Work to complete
Would you please copy the part of the material below that opens with the line containing "rewrite forallb_forall in Hall. specialize (Hall c" and closes with the line containing "(** A database"? Copy it exactly, and only it.

The records
Segment Open
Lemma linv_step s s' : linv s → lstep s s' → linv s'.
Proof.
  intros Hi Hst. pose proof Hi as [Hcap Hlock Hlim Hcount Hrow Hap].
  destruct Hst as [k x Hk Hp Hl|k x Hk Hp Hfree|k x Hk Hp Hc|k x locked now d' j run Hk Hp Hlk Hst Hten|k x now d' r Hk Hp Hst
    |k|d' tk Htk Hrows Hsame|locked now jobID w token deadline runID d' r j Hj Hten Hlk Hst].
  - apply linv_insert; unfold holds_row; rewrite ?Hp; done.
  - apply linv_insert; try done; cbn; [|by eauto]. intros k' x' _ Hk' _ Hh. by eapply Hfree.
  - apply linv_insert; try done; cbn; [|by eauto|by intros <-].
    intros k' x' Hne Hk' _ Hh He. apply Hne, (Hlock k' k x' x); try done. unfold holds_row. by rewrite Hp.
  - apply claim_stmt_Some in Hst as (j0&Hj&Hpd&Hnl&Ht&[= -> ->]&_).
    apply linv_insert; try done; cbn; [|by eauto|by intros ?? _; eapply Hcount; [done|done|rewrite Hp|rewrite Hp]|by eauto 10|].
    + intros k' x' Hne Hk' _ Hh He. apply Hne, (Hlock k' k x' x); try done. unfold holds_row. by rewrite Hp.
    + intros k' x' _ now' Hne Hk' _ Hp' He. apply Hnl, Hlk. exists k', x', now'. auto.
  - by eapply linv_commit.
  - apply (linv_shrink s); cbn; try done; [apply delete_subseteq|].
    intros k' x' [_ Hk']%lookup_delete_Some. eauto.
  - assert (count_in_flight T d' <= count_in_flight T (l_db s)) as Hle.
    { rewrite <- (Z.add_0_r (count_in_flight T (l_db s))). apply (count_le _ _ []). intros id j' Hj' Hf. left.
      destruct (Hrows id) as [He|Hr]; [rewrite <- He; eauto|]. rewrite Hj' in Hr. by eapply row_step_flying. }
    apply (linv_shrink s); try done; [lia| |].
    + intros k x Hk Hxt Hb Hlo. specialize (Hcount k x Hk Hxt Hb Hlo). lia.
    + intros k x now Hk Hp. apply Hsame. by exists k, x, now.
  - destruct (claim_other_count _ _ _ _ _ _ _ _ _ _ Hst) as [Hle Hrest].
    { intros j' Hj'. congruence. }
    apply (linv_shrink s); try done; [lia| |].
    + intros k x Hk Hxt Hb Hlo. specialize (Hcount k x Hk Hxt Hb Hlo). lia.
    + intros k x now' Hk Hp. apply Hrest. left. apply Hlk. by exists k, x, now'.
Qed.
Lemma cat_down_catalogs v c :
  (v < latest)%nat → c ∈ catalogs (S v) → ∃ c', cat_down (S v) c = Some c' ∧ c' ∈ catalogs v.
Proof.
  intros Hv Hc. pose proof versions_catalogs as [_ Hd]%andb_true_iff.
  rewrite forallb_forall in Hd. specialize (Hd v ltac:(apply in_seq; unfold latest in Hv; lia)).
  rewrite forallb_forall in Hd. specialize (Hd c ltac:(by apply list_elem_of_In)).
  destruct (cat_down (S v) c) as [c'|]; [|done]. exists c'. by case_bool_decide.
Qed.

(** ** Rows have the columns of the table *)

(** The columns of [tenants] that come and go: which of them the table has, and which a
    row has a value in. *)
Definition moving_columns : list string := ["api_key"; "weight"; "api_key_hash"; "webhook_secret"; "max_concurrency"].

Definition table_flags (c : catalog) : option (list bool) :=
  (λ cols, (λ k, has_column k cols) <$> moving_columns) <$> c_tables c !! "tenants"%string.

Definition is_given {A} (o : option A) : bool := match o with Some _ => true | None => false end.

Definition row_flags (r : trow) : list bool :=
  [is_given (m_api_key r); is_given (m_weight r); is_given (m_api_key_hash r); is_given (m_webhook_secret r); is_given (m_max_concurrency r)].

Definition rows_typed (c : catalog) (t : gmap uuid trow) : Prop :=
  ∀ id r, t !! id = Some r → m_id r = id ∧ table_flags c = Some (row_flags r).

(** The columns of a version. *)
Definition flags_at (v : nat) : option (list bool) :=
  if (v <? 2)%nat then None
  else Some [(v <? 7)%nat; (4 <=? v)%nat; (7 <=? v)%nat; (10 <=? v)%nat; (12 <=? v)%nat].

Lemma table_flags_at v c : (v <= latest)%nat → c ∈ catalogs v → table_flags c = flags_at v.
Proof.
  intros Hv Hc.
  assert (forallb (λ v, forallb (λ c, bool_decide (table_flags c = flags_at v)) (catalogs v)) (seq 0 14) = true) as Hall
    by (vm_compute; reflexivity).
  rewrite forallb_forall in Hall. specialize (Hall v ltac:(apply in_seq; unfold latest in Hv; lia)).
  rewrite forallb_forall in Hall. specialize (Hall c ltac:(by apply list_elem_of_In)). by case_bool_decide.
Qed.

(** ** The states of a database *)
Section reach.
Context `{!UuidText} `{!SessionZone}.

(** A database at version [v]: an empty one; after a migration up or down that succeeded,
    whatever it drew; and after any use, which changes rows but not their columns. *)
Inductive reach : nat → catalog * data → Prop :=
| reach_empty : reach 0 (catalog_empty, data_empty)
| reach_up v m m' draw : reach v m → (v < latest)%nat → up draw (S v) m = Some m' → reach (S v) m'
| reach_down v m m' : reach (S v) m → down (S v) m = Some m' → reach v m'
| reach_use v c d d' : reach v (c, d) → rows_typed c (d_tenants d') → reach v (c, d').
Segment Closed
Solved problem
  rewrite forallb_forall in Hall. specialize (Hall c ltac:(by apply list_elem_of_In)). by case_bool_decide.
Qed.

(** ** The states of a database *)
Section reach.
Context `{!UuidText} `{!SessionZone}.

(** A database at version [v]: an empty one; after a migration up or down that succeeded,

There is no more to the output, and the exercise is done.